Foreign Minister Shimon Peres said the decade-old Israeli-Palestinian peace process was flawed from the outset because it did not start by granting the Palestinians a state.

Instead, the 1993 Oslo peace accords granted the Palestinians autonomy over the parts of the West Bank and Gaza, leaving them marooned in a destructive limbo under Israel's grip, the elder statesman said.

"We thought that autonomy is basically, almost independence," Peres, one of the architects of the interim peace accords, told American Jewish leaders.

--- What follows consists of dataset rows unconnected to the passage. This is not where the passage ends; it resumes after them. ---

(* ===== verification/Wf.v ===== *)
(** * The well-formedness invariant of the database

    What every reachable state of the store satisfies, table by table; [wf]
    is their conjunction.  The operations of the store are shown to preserve
    it in the files that model them; [StoreSpec] assembles the step relation.

    Part of it is enforced by the schema (keys, references); the rest is the
    work of the handlers: dense rule priorities, rules whose peers exist,
    enabled rules that name a tunnel and a live scope, REALITY credentials
    that agree with the peer rows. *)

From S2P Require Import Prelude GoStd Model Db.

Record tunnels_ok (T : gmap string Tunnel) : Prop := {
  to_id : forall id t, T !! id = Some t -> t.(t_id) = id;
  to_name : forall i j t s, T !! i = Some t -> T !! j = Some s ->
    t.(t_name) = s.(t_name) -> i = j
}.

(** Rows are stored under their identifiers and no two share a priority. *)
Record rules_keyed (m : gmap string Rule) : Prop := {
  rk_id : forall id r, m !! id = Some r -> r.(r_id) = id;
  rk_priority : forall i j r s, m !! i = Some r -> m !! j = Some s ->
    r.(r_priority) = s.(r_priority) -> i = j
}.

(** Read in order, the priorities are exactly [0, 1, .., n-1]. *)
Definition dense (m : gmap string Rule) : Prop :=
  r_priority <$> merge_sort rule_le (map_rows m) = seqZ 0 (Z.of_nat (size m)).

(** A stored rule against the tunnels and peers of its database. *)
Record rule_ok (T : gmap string Tunnel) (P : gmap string Peer) (r : Rule) : Prop := {
  ro_action : r.(r_action) ∈ RuleActions;
  ro_tunnel : r.(r_tunnel) = EmptyString \/ is_Some (T !! r.(r_tunnel));
  ro_via : r.(r_via) = EmptyString \/ is_Some (T !! r.(r_via));
  ro_enabled_tunnel : r.(r_enabled) = true -> r.(r_action) = ActionTunnel ->
    r.(r_tunnel) <> EmptyString;
  ro_no_tunnel : r.(r_action) <> ActionTunnel -> r.(r_tunnel) = EmptyString /\ r.(r_via) = EmptyString;
  ro_matcher : rule_matchers_empty r = false;
  ro_scope : r.(r_scope) = ScopeAll /\ r.(r_peers) = [] \/ r.(r_scope) = ScopeSelected;
  ro_selected : r.(r_enabled) = true -> r.(r_scope) = ScopeSelected -> r.(r_peers) <> [];
  ro_peers : forall p, p ∈ r.(r_peers) -> is_Some (P !! p);
  ro_peers_nodup : NoDup r.(r_peers)
}.

Record rules_ok (T : gmap string Tunnel) (P : gmap string Peer) (m : gmap string Rule) : Prop := {
  rls_keyed : rules_keyed m;
  rls_dense : dense m;
  rls_row : forall id r, m !! id = Some r -> rule_ok T P r
}.

Record peers_ok (T : gmap string Tunnel) (P : gmap string Peer) : Prop := {
  po_id : forall id p, P !! id = Some p -> p.(p_id) = id;
  po_public : forall i j p q, P !! i = Some p -> P !! j = Some q ->
    p.(p_public) = q.(p_public) -> i = j;
  po_address : forall i j p q, P !! i = Some p -> P !! j = Some q ->
    p.(p_address) = q.(p_address) -> i = j;
  po_egress : forall id p t, P !! id = Some p -> p.(p_egress) = Some t -> is_Some (T !! t)
}.

(** The credential table agrees with the peer rows; access implies a credential. *)
Record creds_ok (P : gmap string Peer) (C : gmap string CredRow) : Prop := {
  co_peer : forall id c, C !! id = Some c -> is_Some (P !! id);
  co_row : forall id p c, P !! id = Some p -> C !! id = Some c ->
    p.(p_cred_id) = c.(cr_id) /\ p.(p_revision) = c.(cr_revision) /\
    c.(cr_id) <> EmptyString /\ (1 <= c.(cr_revision))%Z;
  co_none : forall id p, P !! id = Some p -> C !! id = None ->
    p.(p_cred_id) = EmptyString /\ p.(p_revision) = 0%Z /\ p.(p_reality) = false
}.

Record wf (d : db) : Prop := {
  wf_tunnels : tunnels_ok (tunnels d);
  wf_rules : rules_ok (tunnels d) (peers d) (rules d);
  wf_peers : peers_ok (tunnels d) (peers d);
  wf_creds : creds_ok (peers d) (reality_credentials d);
  wf_checks : forall id c, tunnel_checks d !! id = Some c -> is_Some (tunnels d !! id);
  wf_warp : forall id w, warp_registrations d !! id = Some w -> is_Some (tunnels d !! id)
}.

Lemma wf_empty : wf empty_db.
Proof.
  split; [split|split|split|split| |]; simpl; try (intros *; rewrite lookup_empty; done).
  - split; intros *; rewrite lookup_empty; done.
  - reflexivity.
Qed.

(** ** Frame lemmas: tables outside the invariant *)
Lemma wf_set_settings d x : wf d -> wf (set_settings x d).
Proof. by intros [? ? ? ? ? ?]; split. Qed.
Lemma wf_set_sessions d x : wf d -> wf (set_sessions x d).
Proof. by intros [? ? ? ? ? ?]; split. Qed.
Lemma wf_set_identity d x : wf d -> wf (set_identity x d).
Proof. by intros [? ? ? ? ? ?]; split. Qed.
Lemma wf_set_rules d m : wf d -> rules_ok (tunnels d) (peers d) m -> wf (set_rules m d).
Proof. by intros [? ? ? ? ? ?]; split. Qed.

#[export] Hint Resolve wf_empty wf_set_settings wf_set_sessions wf_set_identity wf_set_rules
  : razdacha.

(** ** Rules in order *)
Section order.
Implicit Types m : gmap string Rule.

Definition sorted_rows m : list Rule := merge_sort rule_le (map_rows m).

Lemma sorted_rows_perm m : sorted_rows m ≡ₚ map_rows m.
Proof. apply merge_sort_Permutation. Qed.

Lemma elem_of_sorted_rows m r : r ∈ sorted_rows m <-> exists id, m !! id = Some r.
Proof. rewrite sorted_rows_perm. apply elem_of_map_rows. Qed.

(** The order of the rows is determined by their priorities. *)
Lemma sorted_rows_unique m rs :
  rules_keyed m -> StronglySorted rule_le rs -> rs ≡ₚ map_rows m -> sorted_rows m = rs.
Proof.
  intros Hk Hs Hp. apply (StronglySorted_unique_strong rule_le).
  - intros x y Hx Hy Hxy Hyx. rewrite Hp in Hy.
    apply elem_of_sorted_rows in Hx as [i Hi]. apply elem_of_map_rows in Hy as [j Hj].
    unfold rule_le in *. assert (i = j) as <- by (eapply rk_priority; eauto; lia).
    congruence.
  - apply StronglySorted_merge_sort; apply _.
  - done.
  - by rewrite Hp, sorted_rows_perm.
Qed.

Lemma rule_priority_nonneg m id r : dense m -> m !! id = Some r -> (0 <= r.(r_priority))%Z.
Proof.
  intros Hd Hr. assert (Hin : r_priority r ∈ r_priority <$> sorted_rows m).
  { apply list_elem_of_fmap_2, elem_of_sorted_rows. eauto. }
  unfold sorted_rows in Hin. rewrite Hd in Hin. apply elem_of_seqZ in Hin. lia.
Qed.

Lemma NoDup_map_rows m : rules_keyed m -> NoDup (map_rows m).
Proof.
  intros Hk. apply (NoDup_fmap_1 r_priority). apply NoDup_map_rows_fmap. intros; eapply rk_priority; eauto.
Qed.
End order.

(** ** Deciding the invariant on a concrete database *)
Section checker.
Implicit Types (T : gmap string Tunnel) (P : gmap string Peer) (C : gmap string CredRow).

(** A column that determines the key. *)
Definition unique_col {R V} (col : R -> V) (m : gmap string R) : Prop :=
  map_Forall (fun i r => map_Forall (fun j s => col r = col s -> i = j) m) m.

Definition known {R} (m : gmap string R) (id : string) : Prop := is_Some (m !! id).

Definition rule_checked T P (r : Rule) : Prop :=
  (r.(r_action) ∈ RuleActions /\
   (r.(r_tunnel) = EmptyString \/ known T r.(r_tunnel)) /\
   (r.(r_via) = EmptyString \/ known T r.(r_via))) /\
  ((r.(r_enabled) = true -> r.(r_action) = ActionTunnel -> r.(r_tunnel) <> EmptyString) /\
   (r.(r_action) <> ActionTunnel -> r.(r_tunnel) = EmptyString /\ r.(r_via) = EmptyString) /\
   rule_matchers_empty r = false) /\
  ((r.(r_scope) = ScopeAll /\ r.(r_peers) = [] \/ r.(r_scope) = ScopeSelected) /\
   (r.(r_enabled) = true -> r.(r_scope) = ScopeSelected -> r.(r_peers) <> []) /\
   Forall (known P) r.(r_peers) /\ NoDup r.(r_peers)).

Definition cred_checked C (id : string) (p : Peer) : Prop :=
  match C !! id with
  | Some c => p.(p_cred_id) = c.(cr_id) /\ p.(p_revision) = c.(cr_revision) /\
      c.(cr_id) <> EmptyString /\ (1 <= c.(cr_revision))%Z
  | None => p.(p_cred_id) = EmptyString /\ p.(p_revision) = 0%Z /\ p.(p_reality) = false
  end.

Definition wf_checked (d : db) : Prop :=
  (map_Forall (fun id t => t.(t_id) = id) (tunnels d) /\ unique_col t_name (tunnels d)) /\
  (map_Forall (fun id r => r.(r_id) = id) (rules d) /\ unique_col r_priority (rules d) /\
   dense (rules d) /\ map_Forall (fun _ => rule_checked (tunnels d) (peers d)) (rules d)) /\
  (map_Forall (fun id p => p.(p_id) = id) (peers d) /\ unique_col p_public (peers d) /\
   unique_col p_address (peers d) /\
   map_Forall (fun _ p => from_option (known (tunnels d)) True p.(p_egress)) (peers d)) /\
  (map_Forall (fun id _ => known (peers d) id) (reality_credentials d) /\
   map_Forall (cred_checked (reality_credentials d)) (peers d)) /\
  map_Forall (fun id _ => known (tunnels d) id) (tunnel_checks d) /\
  map_Forall (fun id _ => known (tunnels d) id) (warp_registrations d).

#[export] Instance wf_checked_dec d : Decision (wf_checked d).
Proof.
  unfold wf_checked, unique_col, dense, rule_checked, cred_checked, known.
  repeat first [apply and_dec | apply map_Forall_dec; intros ?
    | match goal with |- forall _, _ => intros ? end | apply _
    | match goal with |- Decision (match ?x with _ => _ end) => destruct x end
    | match goal with |- Decision (from_option _ _ ?x) => destruct x; simpl end ].
Defined.

Lemma rule_checked_ok T P r : rule_checked T P r -> rule_ok T P r.
Proof.
  intros ((? & ? & ?) & (? & ? & ?) & (? & ? & Hp & ?)). split; try done.
  rewrite Forall_forall in Hp. done.
Qed.

Lemma wf_checked_wf d : wf_checked d -> wf d.
Proof.
  intros ((HT1 & HT2) & (HR1 & HR2 & HR3 & HR4) & (HP1 & HP2 & HP3 & HP4) & (HC1 & HC2) & HK & HW).
  split.
  - split; [done|]. intros i j t s Hi Hj. by apply (HT2 i t Hi j s Hj).
  - split; [|done|intros id r Hr; by eapply rule_checked_ok, HR4].
    split; [done|]. intros i j t s Hi Hj. by apply (HR2 i t Hi j s Hj).
  - split; [done| | |].
    + intros i j t s Hi Hj. by apply (HP2 i t Hi j s Hj).
    + intros i j t s Hi Hj. by apply (HP3 i t Hi j s Hj).
    + intros id p t Hp He. specialize (HP4 id p Hp). simpl in HP4. by rewrite He in HP4.
  - split; [done| |].
    + intros id p c Hp Hc. specialize (HC2 id p Hp). unfold cred_checked in HC2.
      by rewrite Hc in HC2.
    + intros id p Hp Hc. specialize (HC2 id p Hp). unfold cred_checked in HC2.
      by rewrite Hc in HC2.
  - done.
  - done.
Qed.
End checker.
(* ===== verification/RulesStore.v ===== *)
(** * Routing rules: [internal/store/rules.go]

    Rule handlers over the tables of [Db].  [newID] is a third-party UUID
    generator: each handler that calls it takes the drawn identifier as an
    argument. *)

From S2P Require Import Prelude GoStd Model Db Wf Sample.

(** [validateRulePeers]: for a selected scope, drop repeated peers and require
    every remaining one to exist; returns the rule with its new peer list. *)
Definition validateRulePeers (r : Rule) : Tx Rule := fun d =>
  if decide (r.(r_scope) = ScopeSelected) then
    let selected := dedup_from [] r.(r_peers) in
    _ ← guard_err (negb (forallb (peer_exists d) selected)) ErrInvalid "selected peer no longer exists";
    Ok (rule_set_peers selected r.(r_enabled) r, d)
  else Ok (r, d).

(** [wrapRuleWriteErr] *)
Definition wrapRuleWriteErr (e : error) : error :=
  match e.(err_kind) with
  | ErrForeignKey => MkError ErrNotFound "rule references a missing tunnel"
  | _ => e
  end.

(** [SELECT MAX(priority) FROM rules]: [None] for NULL. *)
Definition max_priority (d : db) : option Z :=
  foldr (fun r acc => match acc with None => Some r.(r_priority)
                                  | Some m => Some (Z.max r.(r_priority) m) end)
    None (map_rows (rules d)).

Definition next_priority (m : option Z) : Z :=
  match m with None => 0%Z | Some p => (p + 1)%Z end.

(** [CreateRule] *)
Definition CreateRule (newID : string) (r : Rule) : Tx Rule :=
  _ ← lift (rule_validate r);
  let r := if decide (r.(r_id) = EmptyString) then rule_set_id newID r else r in
  r ← validateRulePeers r;
  m ← gets max_priority;
  let r := rule_set_priority (next_priority m) r in
  _ ← catch (sql_insert_rule r) wrapRuleWriteErr;
  mret r.

(** [Rule] and [Rules] *)
Definition GetRule (id : string) : Tx Rule := fun d =>
  match rules d !! id with
  | Some r => Ok (r, d)
  | None => fail ErrNotFound "rule"
  end.
Definition Rules : Tx (list Rule) := gets q_rules.

(** [UpdateRule]: every column but the priority. *)
Definition UpdateRule (r : Rule) : Tx unit :=
  _ ← lift (rule_validate r);
  _ ← guard_tx (bool_decide (r.(r_id) = EmptyString)) ErrInvalid "updated rule without id";
  r ← validateRulePeers r;
  n ← catch (sql_update_rule r.(r_id) (fun old => rule_set_priority old.(r_priority) r))
        wrapRuleWriteErr;
  checkAffected n "rule".

(** [ruleIDsByPriority] *)
Definition ruleIDsByPriority (d : db) : list string := r_id <$> q_rules d.

(** [applyOrder]: first the negative priorities, then the final ones; every
    UPDATE is checked against the unique index on its own. *)
Definition set_prio (id : string) (n : Z) : Tx unit :=
  _ ← sql_update_rule id (rule_set_priority n); mret tt.
Definition applyOrder (ids : list string) : Tx unit :=
  _ ← forM_ (enum 0 ids) (fun p => set_prio p.2 (- (Z.of_nat p.1 + 1)));
  forM_ (enum 0 ids) (fun p => set_prio p.2 (Z.of_nat p.1)).

(** [sameSet]: [have] and [seen] are the maps of the source. *)
Fixpoint sameSet_loop (have seen next : list string) : result unit :=
  match next with
  | [] => Ok tt
  | id :: next =>
      if decide (id ∉ have) then fail ErrNotFound "rule in the new order"
      else if decide (id ∈ seen) then fail ErrInvalid "rule repeated in the new order"
      else sameSet_loop have (id :: seen) next
  end.
Definition sameSet (current next : list string) : result unit :=
  if decide (length current <> length next) then fail ErrInvalid "order length"
  else sameSet_loop current [] next.

(** [DeleteRule] *)
Definition DeleteRule (id : string) : Tx unit :=
  n ← sql_delete_rule id;
  _ ← checkAffected n "rule";
  order ← gets ruleIDsByPriority;
  applyOrder order.

(** [ReorderRules] *)
Definition ReorderRules (ids : list string) : Tx unit :=
  current ← gets ruleIDsByPriority;
  _ ← lift (sameSet current ids);
  applyOrder ids.

(** ** Identifiers in order *)
Section table.
Implicit Types (d : db) (m : gmap string Rule).

Lemma ruleIDs_Permutation d :
  rules_keyed (rules d) -> ruleIDsByPriority d ≡ₚ (map_to_list (rules d)).*1.
Proof.
  intros [Hid _]. unfold ruleIDsByPriority, q_rules. rewrite merge_sort_Permutation.
  unfold map_rows. rewrite <- list_fmap_compose.
  rewrite (list_fmap_ext _ fst); [done|]. intros i [k r] Hi. simpl.
  apply list_elem_of_lookup_2 in Hi. apply elem_of_map_to_list in Hi. eauto.
Qed.

Lemma elem_of_ruleIDs d id :
  rules_keyed (rules d) -> id ∈ ruleIDsByPriority d <-> is_Some (rules d !! id).
Proof.
  intros Hk. rewrite (ruleIDs_Permutation _ Hk), list_elem_of_fmap. split.
  - intros ([k r] & -> & Hin%elem_of_map_to_list). by exists r.
  - intros [r Hr]. exists (id, r). split; [done|]. by apply elem_of_map_to_list.
Qed.

Lemma NoDup_ruleIDs d : rules_keyed (rules d) -> NoDup (ruleIDsByPriority d).
Proof. intros Hk. rewrite (ruleIDs_Permutation _ Hk). apply NoDup_fst_map_to_list. Qed.

Lemma length_ruleIDs d : length (ruleIDsByPriority d) = size (rules d).
Proof.
  unfold ruleIDsByPriority, q_rules.
  rewrite length_fmap, merge_sort_Permutation. apply length_map_rows.
Qed.
End table.

(** ** [sameSet] accepts exactly the permutations *)
Lemma sameSet_loop_Ok have seen next :
  sameSet_loop have seen next = Ok tt <->
  (forall x, x ∈ next -> x ∈ have /\ x ∉ seen) /\ NoDup next.
Proof.
  revert seen. induction next as [|id next IH]; intros seen; simpl.
  { split; [|done]. intros _. split; [set_solver|constructor]. }
  repeat case_decide.
  - split; [done|]. set_solver.
  - split; [done|]. set_solver.
  - rewrite IH, NoDup_cons. set_solver.
Qed.

Lemma sameSet_Permutation current next :
  NoDup current -> sameSet current next = Ok tt <-> current ≡ₚ next.
Proof.
  intros Hc. unfold sameSet. case_decide as Hl.
  { split; [done|]. by intros ?%Permutation_length. }
  rewrite sameSet_loop_Ok. split.
  - intros [Hin Hnd]. symmetry. apply submseteq_length_Permutation; [|lia].
    apply NoDup_submseteq; [done|]. intros x Hx. by apply Hin.
  - intros Hp. split; [|by rewrite <- Hp].
    intros x Hx. rewrite Hp. set_solver.
Qed.

(** ** The two-phase renumbering *)

(** What a sequence of priority updates leaves in the table. *)
Fixpoint assign (g : nat -> Z) (k : nat) (ids : list string) (m : gmap string Rule)
  : gmap string Rule :=
  match ids with
  | [] => m
  | id :: ids => assign g (S k) ids (alter (rule_set_priority (g k)) id m)
  end.

Section renumber.
Implicit Types (d : db) (m : gmap string Rule).

Lemma assign_lookup_ne g k ids m id : id ∉ ids -> assign g k ids m !! id = m !! id.
Proof.
  revert k m. induction ids as [|x ids IH]; intros k m Hni; [done|].
  apply not_elem_of_cons in Hni as [Hx Hni]. simpl. rewrite IH by done.
  by rewrite lookup_alter_ne.
Qed.

Lemma assign_lookup g k ids m i id :
  NoDup ids -> ids !! i = Some id ->
  assign g k ids m !! id = rule_set_priority (g (k + i)) <$> m !! id.
Proof.
  revert k m i. induction ids as [|x ids IH]; intros k m i Hnd Hi; [done|].
  apply NoDup_cons in Hnd as [Hx Hnd]. simpl. destruct i as [|i]; simplify_eq/=.
  - rewrite assign_lookup_ne by done. rewrite lookup_alter_eq. by rewrite Nat.add_0_r.
  - rewrite (IH (S k) _ i Hnd Hi).
    assert (x <> id) by (intros ->; apply Hx; by eapply list_elem_of_lookup_2).
    rewrite lookup_alter_ne by done. by rewrite Nat.add_succ_comm.
Qed.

"Today we discover that autonomy puts the Palestinians in a worse situation. We have to give them equal rights, equal recognition. We cannot run their lives, their economy," he said in a speech to 70 members of the Conference of Presidents of Major American Jewish Organizations.

The nearly decade-long peace process has collapsed under the heavy toll of more than a year of escalating rage and bloodshed. The economies of Palestinian towns and cities have been damaged and many have been jobless for the duration of the fight, now moving into its 17th month.

Rings of Israeli military checkpoints and barricades stretch around Palestinian cities, measures intended to thwart militant attacks but which Palestinians say add up to daily humiliation and punishment of ordinary people.

All of it could have been avoided, Peres said, if the Palestinians had had a state from the beginning.

"We cannot keep three and a half million Palestinians under siege without income, oppressed, poor, densely populated, near starvation," he said, adding that without a visible political horizon the Palestinians will not make peace with Israel.

Peres and Palestinian Parliament Speaker Ahmed Qureia have been working on a peace plan in three stages — a cease-fire, followed by Israel's recognition of Palestinian statehood in undefined borders and negotiations on a final peace deal within a year.

Israeli Prime Minister Ariel Sharon and Defense Minister Binyamin Ben-Eliezer have poured cold water on the plan, saying it is unrealistic.